(** * Request admission layer of the NestJS boilerplate

    A shallow embedding of
    - [BodySizeLimitMiddleware] (common/middleware/body-size-limit.middleware.ts),
    - [AllExceptionsFilter]     (common/filters/http-exception.filter.ts),
    - the throttling configuration of [AppModule] (app.module.ts),
    together with the properties stated about them.

    Conventions.  A JavaScript [number] is modelled by [Z]: byte counts,
    status codes, limits and millisecond clocks are integers in every call
    site of the embedded code.  A [Buffer] is a [list byte]; its [length]
    is the length of the list.  Event listeners are closures in the source;
    here they are first-order values of type [Listener] that record which
    closure was registered and what it captured. *)

From Stdlib Require Import ZArith Lia List String Ascii.
From Stdlib.Strings Require Import Byte.
From Stdlib Require Import DecimalString.
From stdpp Require Import gmap strings list.

Open Scope Z_scope.
Set Warnings "-register-all".

(* ================================================================== *)
(** * JavaScript values                                                *)
(* ================================================================== *)

Module Js.

(** The fragment of JavaScript values that reaches the embedded code:
    the payload of [HttpException.getResponse()] and the JSON bodies
    written to the client.  An object is an ordered list of fields. *)
Inductive JsValue : Type :=
| JsUndefined
| JsNull
| JsBool (b : bool)
| JsNumber (n : Z)
| JsString (s : string)
| JsArray (items : list JsValue)
| JsObject (fields : list (string * JsValue)).

(** Decimal rendering of an integral number, as [String(n)] and the
    [number + string] concatenation produce it (below 10^21 in absolute
    value, where JavaScript prints every digit). *)
Definition number_to_string (n : Z) : string :=
  NilZero.string_of_int (Z.to_int n).

(** Separator-joined rendering of a list, the loop of
    [Array.prototype.join]. *)
Definition join_with (elt : JsValue -> string) (sep : string)
  : list JsValue -> string :=
  fix go (l : list JsValue) : string :=
    match l with
    | [] => ""
    | [x] => elt x
    | x :: rest => elt x +:+ sep +:+ go rest
    end.

(** [String(v)].  Inside [join] the elements [undefined] and [null]
    render as the empty string. *)
Fixpoint js_String (v : JsValue) : string :=
  match v with
  | JsUndefined => "undefined"
  | JsNull => "null"
  | JsBool true => "true"
  | JsBool false => "false"
  | JsNumber n => number_to_string n
  | JsString s => s
  | JsArray items =>
      join_with (fun x => match x with
                          | JsUndefined | JsNull => ""
                          | _ => js_String x
                          end) "," items
  | JsObject _ => "[object Object]"
  end.

Definition join_elt (x : JsValue) : string :=
  match x with
  | JsUndefined | JsNull => ""
  | _ => js_String x
  end.

(** [arr.join(sep)] *)
Definition js_join (sep : string) (items : list JsValue) : string :=
  join_with join_elt sep items.

(** [obj[key]] on the field list of an object; [key in obj] is
    [js_get key obj <> None]. *)
Fixpoint js_get (key : string) (fields : list (string * JsValue))
  : option JsValue :=
  match fields with
  | [] => None
  | (k, v) :: rest => if String.eqb k key then Some v else js_get key rest
  end.

(** The base class [Error]: a message and the stack captured when the
    object was constructed. *)
Record ErrorObj : Type := { err_message : string; err_stack : string }.

(** Anything that can be thrown or handed to an error channel
    ([exception: unknown] in the filter).  [HttpException] is the
    framework class: an [Error] with a status and a response payload. *)
Inductive Thrown : Type :=
| HttpException (e : ErrorObj) (status : Z) (response : JsValue)
| PlainError (e : ErrorObj)
| NonError (v : JsValue).

Definition HTTP_PAYLOAD_TOO_LARGE : Z := 413.
Definition HTTP_TOO_MANY_REQUESTS : Z := 429.
Definition HTTP_INTERNAL_SERVER_ERROR : Z := 500.

(** [new PayloadTooLargeException(message)]: the framework subclass of
    [HttpException] with status 413, whose response payload is built
    from the message and the status description. *)
Definition PayloadTooLargeException (message stack : string) : Thrown :=
  HttpException {| err_message := message; err_stack := stack |}
    HTTP_PAYLOAD_TOO_LARGE
    (JsObject [("message", JsString message);
               ("error", JsString "Payload Too Large");
               ("statusCode", JsNumber HTTP_PAYLOAD_TOO_LARGE)]).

---

Every record in the listing above should be reproduced exactly.

RESULT BELOW:
(** * Request admission layer of the NestJS boilerplate

    A shallow embedding of
    - [BodySizeLimitMiddleware] (common/middleware/body-size-limit.middleware.ts),
    - [AllExceptionsFilter]     (common/filters/http-exception.filter.ts),
    - the throttling configuration of [AppModule] (app.module.ts),
    together with the properties stated about them.

    Conventions.  A JavaScript [number] is modelled by [Z]: byte counts,
    status codes, limits and millisecond clocks are integers in every call
    site of the embedded code.  A [Buffer] is a [list byte]; its [length]
    is the length of the list.  Event listeners are closures in the source;
    here they are first-order values of type [Listener] that record which
    closure was registered and what it captured. *)

From Stdlib Require Import ZArith Lia List String Ascii.
From Stdlib.Strings Require Import Byte.
From Stdlib Require Import DecimalString.
From stdpp Require Import gmap strings list.

Open Scope Z_scope.
Set Warnings "-register-all".

(* ================================================================== *)
(** * JavaScript values                                                *)
(* ================================================================== *)

Module Js.

(** The fragment of JavaScript values that reaches the embedded code:
    the payload of [HttpException.getResponse()] and the JSON bodies
    written to the client.  An object is an ordered list of fields. *)
Inductive JsValue : Type :=
| JsUndefined
| JsNull
| JsBool (b : bool)
| JsNumber (n : Z)
| JsString (s : string)
| JsArray (items : list JsValue)
| JsObject (fields : list (string * JsValue)).

(** Decimal rendering of an integral number, as [String(n)] and the
    [number + string] concatenation produce it (below 10^21 in absolute
    value, where JavaScript prints every digit). *)
Definition number_to_string (n : Z) : string :=
  NilZero.string_of_int (Z.to_int n).

(** Separator-joined rendering of a list, the loop of
    [Array.prototype.join]. *)
Definition join_with (elt : JsValue -> string) (sep : string)
  : list JsValue -> string :=
  fix go (l : list JsValue) : string :=
    match l with
    | [] => ""
    | [x] => elt x
    | x :: rest => elt x +:+ sep +:+ go rest
    end.

(** [String(v)].  Inside [join] the elements [undefined] and [null]
    render as the empty string. *)
Fixpoint js_String (v : JsValue) : string :=
  match v with
  | JsUndefined => "undefined"
  | JsNull => "null"
  | JsBool true => "true"
  | JsBool false => "false"
  | JsNumber n => number_to_string n
  | JsString s => s
  | JsArray items =>
      join_with (fun x => match x with
                          | JsUndefined | JsNull => ""
                          | _ => js_String x
                          end) "," items
  | JsObject _ => "[object Object]"
  end.

Definition join_elt (x : JsValue) : string :=
  match x with
  | JsUndefined | JsNull => ""
  | _ => js_String x
  end.

(** [arr.join(sep)] *)
Definition js_join (sep : string) (items : list JsValue) : string :=
  join_with join_elt sep items.

(** [obj[key]] on the field list of an object; [key in obj] is
    [js_get key obj <> None]. *)
Fixpoint js_get (key : string) (fields : list (string * JsValue))
  : option JsValue :=
  match fields with
  | [] => None
  | (k, v) :: rest => if String.eqb k key then Some v else js_get key rest
  end.

(** The base class [Error]: a message and the stack captured when the
    object was constructed. *)
Record ErrorObj : Type := { err_message : string; err_stack : string }.

(** Anything that can be thrown or handed to an error channel
    ([exception: unknown] in the filter).  [HttpException] is the
    framework class: an [Error] with a status and a response payload. *)
Inductive Thrown : Type :=
| HttpException (e : ErrorObj) (status : Z) (response : JsValue)
| PlainError (e : ErrorObj)
| NonError (v : JsValue).

Definition HTTP_PAYLOAD_TOO_LARGE : Z := 413.
Definition HTTP_TOO_MANY_REQUESTS : Z := 429.
Definition HTTP_INTERNAL_SERVER_ERROR : Z := 500.

(** [new PayloadTooLargeException(message)]: the framework subclass of
    [HttpException] with status 413, whose response payload is built
    from the message and the status description. *)
Definition PayloadTooLargeException (message stack : string) : Thrown :=
  HttpException {| err_message := message; err_stack := stack |}
    HTTP_PAYLOAD_TOO_LARGE
    (JsObject [("message", JsString message);
               ("error", JsString "Payload Too Large");
               ("statusCode", JsNumber HTTP_PAYLOAD_TOO_LARGE)]).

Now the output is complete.